Task details: Find every line in the records below that contains "MemberIdentity", and copy it.

Dataset entries:
--- START ---

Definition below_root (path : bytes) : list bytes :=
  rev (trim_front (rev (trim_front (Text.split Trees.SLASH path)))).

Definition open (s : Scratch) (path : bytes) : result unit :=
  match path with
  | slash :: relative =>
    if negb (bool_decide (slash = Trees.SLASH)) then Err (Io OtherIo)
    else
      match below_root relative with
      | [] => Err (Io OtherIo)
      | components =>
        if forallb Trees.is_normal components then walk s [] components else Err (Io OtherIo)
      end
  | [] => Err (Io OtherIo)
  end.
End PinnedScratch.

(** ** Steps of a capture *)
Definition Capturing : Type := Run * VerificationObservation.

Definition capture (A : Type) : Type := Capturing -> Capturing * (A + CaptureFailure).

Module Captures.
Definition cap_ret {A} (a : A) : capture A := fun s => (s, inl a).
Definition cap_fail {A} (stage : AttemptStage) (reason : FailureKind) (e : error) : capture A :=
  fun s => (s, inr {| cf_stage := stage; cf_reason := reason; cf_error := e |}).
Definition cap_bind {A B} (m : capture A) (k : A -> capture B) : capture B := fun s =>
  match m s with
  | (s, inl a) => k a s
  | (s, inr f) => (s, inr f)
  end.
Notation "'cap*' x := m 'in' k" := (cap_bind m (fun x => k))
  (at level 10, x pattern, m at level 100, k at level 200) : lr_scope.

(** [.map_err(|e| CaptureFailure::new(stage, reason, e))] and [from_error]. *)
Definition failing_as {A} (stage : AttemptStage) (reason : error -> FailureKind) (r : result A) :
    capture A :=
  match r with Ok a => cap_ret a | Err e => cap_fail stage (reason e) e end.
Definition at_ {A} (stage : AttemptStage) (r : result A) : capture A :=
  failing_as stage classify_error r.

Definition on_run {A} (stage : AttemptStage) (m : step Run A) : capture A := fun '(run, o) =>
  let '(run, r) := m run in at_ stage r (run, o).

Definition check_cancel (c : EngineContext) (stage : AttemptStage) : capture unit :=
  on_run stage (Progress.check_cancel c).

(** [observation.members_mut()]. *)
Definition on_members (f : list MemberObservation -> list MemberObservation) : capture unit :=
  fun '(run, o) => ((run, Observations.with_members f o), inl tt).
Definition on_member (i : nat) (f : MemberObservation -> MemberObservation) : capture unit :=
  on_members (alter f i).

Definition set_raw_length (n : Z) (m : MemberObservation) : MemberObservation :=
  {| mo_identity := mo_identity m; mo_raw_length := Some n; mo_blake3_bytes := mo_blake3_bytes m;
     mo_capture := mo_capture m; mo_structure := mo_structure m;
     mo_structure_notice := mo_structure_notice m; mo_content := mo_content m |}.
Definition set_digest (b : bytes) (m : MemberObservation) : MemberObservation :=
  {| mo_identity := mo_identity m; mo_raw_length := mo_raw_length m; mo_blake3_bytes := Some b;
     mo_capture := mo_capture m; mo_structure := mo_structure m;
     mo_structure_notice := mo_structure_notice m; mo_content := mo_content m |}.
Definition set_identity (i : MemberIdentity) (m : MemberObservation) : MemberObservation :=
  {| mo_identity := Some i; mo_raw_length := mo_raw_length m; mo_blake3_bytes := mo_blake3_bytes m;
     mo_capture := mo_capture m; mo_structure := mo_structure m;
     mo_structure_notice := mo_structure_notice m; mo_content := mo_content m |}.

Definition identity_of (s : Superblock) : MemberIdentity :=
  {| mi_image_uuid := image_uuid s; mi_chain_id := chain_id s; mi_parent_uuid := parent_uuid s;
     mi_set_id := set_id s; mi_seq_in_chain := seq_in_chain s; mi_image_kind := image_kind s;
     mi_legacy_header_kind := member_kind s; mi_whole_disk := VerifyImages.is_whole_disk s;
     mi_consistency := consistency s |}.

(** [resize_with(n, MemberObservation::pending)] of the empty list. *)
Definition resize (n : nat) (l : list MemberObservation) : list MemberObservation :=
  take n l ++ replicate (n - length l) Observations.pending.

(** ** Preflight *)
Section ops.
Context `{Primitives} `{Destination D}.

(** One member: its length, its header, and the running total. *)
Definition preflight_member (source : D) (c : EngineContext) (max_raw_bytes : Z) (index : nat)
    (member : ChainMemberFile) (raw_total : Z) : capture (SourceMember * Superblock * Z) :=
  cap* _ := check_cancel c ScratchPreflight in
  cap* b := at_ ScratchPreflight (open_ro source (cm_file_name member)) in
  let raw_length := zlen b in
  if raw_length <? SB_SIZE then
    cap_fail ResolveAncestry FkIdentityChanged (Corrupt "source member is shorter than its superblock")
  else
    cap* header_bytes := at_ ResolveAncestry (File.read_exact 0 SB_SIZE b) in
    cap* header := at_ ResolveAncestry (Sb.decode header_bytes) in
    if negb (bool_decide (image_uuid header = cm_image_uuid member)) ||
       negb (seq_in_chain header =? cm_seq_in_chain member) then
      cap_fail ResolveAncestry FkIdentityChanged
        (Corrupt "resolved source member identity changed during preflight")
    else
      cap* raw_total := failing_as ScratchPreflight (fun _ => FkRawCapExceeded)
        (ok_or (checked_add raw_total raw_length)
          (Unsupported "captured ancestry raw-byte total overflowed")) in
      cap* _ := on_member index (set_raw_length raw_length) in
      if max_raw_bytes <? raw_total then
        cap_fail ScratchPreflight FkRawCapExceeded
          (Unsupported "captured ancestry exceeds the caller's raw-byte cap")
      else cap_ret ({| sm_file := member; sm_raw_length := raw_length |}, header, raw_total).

--- END ---

Result:
Definition set_identity (i : MemberIdentity) (m : MemberObservation) : MemberObservation :=
Definition identity_of (s : Superblock) : MemberIdentity :=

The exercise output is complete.